Stored data
____________________

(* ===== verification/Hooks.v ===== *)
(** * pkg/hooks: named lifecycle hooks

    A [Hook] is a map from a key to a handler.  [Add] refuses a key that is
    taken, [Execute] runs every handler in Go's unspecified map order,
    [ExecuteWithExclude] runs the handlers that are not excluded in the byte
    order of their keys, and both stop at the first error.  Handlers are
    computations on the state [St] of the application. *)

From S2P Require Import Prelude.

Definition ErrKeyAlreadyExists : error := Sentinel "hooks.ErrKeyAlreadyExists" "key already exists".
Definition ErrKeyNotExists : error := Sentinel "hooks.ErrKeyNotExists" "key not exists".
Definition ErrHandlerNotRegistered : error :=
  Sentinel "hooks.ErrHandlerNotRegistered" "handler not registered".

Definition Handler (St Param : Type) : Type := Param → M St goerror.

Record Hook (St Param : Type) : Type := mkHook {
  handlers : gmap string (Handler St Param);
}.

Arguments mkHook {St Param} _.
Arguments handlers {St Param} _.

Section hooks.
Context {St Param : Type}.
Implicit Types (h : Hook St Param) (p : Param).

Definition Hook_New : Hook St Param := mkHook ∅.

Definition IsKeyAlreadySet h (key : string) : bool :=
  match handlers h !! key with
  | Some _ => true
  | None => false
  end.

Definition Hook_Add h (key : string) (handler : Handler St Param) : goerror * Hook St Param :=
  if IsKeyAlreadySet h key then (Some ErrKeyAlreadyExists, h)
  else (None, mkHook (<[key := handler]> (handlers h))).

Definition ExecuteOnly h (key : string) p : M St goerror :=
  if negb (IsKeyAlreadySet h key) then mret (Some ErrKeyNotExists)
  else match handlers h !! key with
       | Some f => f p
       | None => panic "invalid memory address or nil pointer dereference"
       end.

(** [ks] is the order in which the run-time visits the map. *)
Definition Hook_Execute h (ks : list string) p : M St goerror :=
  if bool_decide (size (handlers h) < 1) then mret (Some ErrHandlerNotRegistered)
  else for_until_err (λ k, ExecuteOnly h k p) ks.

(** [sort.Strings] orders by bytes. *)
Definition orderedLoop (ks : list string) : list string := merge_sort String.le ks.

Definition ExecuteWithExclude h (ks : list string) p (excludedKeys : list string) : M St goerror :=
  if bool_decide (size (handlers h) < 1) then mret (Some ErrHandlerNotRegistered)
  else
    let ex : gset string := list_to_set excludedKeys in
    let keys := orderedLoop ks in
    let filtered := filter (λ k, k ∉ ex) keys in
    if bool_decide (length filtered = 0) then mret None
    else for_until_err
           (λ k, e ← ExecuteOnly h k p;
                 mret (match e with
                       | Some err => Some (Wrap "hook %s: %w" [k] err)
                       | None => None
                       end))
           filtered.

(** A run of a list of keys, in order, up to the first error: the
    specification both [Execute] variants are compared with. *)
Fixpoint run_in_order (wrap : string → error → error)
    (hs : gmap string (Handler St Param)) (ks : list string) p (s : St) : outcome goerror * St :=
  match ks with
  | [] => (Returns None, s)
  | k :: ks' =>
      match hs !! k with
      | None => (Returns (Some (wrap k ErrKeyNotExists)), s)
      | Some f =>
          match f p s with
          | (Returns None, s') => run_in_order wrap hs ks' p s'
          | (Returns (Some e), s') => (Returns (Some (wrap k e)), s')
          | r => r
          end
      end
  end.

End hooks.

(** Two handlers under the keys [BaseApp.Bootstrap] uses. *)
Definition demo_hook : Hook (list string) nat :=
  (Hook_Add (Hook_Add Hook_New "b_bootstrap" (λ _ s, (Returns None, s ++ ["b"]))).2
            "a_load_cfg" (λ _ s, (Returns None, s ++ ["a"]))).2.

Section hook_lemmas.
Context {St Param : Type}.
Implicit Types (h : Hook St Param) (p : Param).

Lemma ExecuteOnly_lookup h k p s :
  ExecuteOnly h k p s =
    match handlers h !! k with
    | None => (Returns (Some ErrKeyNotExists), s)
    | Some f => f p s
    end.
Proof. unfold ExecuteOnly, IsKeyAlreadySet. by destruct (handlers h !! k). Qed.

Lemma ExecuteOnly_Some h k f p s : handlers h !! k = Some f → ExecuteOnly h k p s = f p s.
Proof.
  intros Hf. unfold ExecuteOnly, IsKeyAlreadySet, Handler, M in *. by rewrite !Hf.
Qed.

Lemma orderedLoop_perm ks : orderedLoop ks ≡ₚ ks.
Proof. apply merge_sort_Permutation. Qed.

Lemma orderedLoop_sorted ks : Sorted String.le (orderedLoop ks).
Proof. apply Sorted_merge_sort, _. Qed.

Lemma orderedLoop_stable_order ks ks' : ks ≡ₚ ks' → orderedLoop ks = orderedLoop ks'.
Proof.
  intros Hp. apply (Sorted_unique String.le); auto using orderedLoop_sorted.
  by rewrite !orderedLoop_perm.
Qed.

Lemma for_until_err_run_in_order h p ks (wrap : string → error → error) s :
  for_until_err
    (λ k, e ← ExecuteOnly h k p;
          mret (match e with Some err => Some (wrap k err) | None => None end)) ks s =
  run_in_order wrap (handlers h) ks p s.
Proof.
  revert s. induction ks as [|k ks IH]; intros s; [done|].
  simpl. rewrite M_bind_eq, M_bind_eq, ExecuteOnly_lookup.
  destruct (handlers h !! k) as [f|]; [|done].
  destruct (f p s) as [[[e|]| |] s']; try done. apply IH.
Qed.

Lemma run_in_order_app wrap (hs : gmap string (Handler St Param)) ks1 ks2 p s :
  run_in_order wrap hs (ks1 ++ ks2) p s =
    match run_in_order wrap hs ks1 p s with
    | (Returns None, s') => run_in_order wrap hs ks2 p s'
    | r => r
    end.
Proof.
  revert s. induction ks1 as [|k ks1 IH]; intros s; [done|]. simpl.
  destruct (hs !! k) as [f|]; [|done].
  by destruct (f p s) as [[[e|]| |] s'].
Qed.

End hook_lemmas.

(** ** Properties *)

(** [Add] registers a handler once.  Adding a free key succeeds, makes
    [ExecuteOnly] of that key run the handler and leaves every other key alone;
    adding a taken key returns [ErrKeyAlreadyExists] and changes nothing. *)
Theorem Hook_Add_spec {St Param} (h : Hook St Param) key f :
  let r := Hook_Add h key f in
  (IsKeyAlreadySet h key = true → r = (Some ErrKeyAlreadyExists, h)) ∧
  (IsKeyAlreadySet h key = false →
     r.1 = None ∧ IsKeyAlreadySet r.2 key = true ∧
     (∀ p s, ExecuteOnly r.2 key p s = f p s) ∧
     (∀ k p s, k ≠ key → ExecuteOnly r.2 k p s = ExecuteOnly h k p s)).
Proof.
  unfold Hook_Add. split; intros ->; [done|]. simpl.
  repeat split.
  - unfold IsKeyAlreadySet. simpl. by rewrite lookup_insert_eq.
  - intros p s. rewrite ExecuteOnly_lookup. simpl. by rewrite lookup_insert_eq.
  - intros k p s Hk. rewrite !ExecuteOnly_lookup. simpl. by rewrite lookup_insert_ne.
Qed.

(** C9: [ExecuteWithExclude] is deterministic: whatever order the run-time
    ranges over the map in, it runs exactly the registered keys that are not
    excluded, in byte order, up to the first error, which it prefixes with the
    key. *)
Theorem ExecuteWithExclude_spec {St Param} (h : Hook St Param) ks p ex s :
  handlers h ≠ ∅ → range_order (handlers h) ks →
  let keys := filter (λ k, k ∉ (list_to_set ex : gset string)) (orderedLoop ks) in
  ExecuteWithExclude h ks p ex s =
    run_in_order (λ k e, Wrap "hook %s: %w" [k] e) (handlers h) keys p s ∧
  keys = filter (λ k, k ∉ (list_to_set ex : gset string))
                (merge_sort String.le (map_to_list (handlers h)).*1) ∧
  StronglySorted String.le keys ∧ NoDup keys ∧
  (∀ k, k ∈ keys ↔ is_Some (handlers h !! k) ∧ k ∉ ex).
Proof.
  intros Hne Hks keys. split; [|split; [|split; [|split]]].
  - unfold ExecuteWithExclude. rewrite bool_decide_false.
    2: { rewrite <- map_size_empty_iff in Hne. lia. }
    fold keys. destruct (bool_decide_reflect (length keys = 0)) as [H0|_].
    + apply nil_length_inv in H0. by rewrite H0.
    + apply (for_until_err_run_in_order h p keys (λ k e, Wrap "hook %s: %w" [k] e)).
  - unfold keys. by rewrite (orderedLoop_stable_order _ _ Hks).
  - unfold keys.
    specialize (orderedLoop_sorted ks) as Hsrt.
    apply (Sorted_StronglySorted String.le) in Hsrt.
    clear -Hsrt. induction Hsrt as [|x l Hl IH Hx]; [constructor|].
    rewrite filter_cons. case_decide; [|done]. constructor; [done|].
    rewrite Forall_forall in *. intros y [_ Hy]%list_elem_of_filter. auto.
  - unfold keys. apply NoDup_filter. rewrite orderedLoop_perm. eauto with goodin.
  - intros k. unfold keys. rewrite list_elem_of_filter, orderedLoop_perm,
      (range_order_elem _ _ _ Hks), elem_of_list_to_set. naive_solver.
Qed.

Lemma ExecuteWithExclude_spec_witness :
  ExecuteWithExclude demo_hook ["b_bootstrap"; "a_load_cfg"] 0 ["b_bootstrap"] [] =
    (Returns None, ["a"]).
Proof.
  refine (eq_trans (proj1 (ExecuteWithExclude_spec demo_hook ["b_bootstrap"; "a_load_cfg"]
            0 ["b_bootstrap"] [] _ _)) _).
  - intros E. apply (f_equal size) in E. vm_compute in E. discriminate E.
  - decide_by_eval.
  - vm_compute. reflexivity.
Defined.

____________________

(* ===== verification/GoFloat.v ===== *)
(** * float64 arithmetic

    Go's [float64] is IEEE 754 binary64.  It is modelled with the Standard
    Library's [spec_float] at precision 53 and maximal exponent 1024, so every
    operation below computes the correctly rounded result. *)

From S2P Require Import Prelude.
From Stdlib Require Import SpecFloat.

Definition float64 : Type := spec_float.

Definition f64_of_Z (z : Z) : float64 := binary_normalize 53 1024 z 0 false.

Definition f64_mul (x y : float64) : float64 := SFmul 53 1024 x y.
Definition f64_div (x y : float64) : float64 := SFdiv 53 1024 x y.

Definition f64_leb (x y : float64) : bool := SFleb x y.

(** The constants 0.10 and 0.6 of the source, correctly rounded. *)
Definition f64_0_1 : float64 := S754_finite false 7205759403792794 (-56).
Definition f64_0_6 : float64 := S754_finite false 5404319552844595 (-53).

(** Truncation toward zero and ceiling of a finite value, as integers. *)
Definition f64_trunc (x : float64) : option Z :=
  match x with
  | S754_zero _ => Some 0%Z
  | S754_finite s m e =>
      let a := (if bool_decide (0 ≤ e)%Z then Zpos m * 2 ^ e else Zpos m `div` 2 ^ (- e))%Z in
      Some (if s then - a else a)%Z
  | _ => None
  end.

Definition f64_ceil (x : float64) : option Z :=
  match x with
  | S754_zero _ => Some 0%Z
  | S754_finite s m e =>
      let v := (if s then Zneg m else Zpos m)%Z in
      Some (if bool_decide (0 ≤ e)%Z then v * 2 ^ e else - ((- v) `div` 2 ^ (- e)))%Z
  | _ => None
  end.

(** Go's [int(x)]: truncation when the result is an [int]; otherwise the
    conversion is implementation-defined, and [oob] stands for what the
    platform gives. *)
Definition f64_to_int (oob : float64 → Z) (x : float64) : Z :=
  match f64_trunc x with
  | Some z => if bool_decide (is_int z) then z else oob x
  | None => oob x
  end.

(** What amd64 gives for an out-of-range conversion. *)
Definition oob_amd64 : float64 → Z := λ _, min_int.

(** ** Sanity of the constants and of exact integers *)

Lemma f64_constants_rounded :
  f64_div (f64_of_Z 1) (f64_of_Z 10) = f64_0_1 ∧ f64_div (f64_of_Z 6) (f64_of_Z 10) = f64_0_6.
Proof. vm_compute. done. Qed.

____________________

**TASK INSTRUCTIONS:** An exact copy of the lines above between the line holding "(* ===== verification/Hooks.v ===== *)" and the line holding "Definition ErrKeyAlreadyExists : error", inclusive, is the whole answer.

**ANSWER SECTION:**
(* ===== verification/Hooks.v ===== *)
(** * pkg/hooks: named lifecycle hooks

    A [Hook] is a map from a key to a handler.  [Add] refuses a key that is
    taken, [Execute] runs every handler in Go's unspecified map order,
    [ExecuteWithExclude] runs the handlers that are not excluded in the byte
    order of their keys, and both stop at the first error.  Handlers are
    computations on the state [St] of the application. *)

From S2P Require Import Prelude.

Definition ErrKeyAlreadyExists : error := Sentinel "hooks.ErrKeyAlreadyExists" "key already exists".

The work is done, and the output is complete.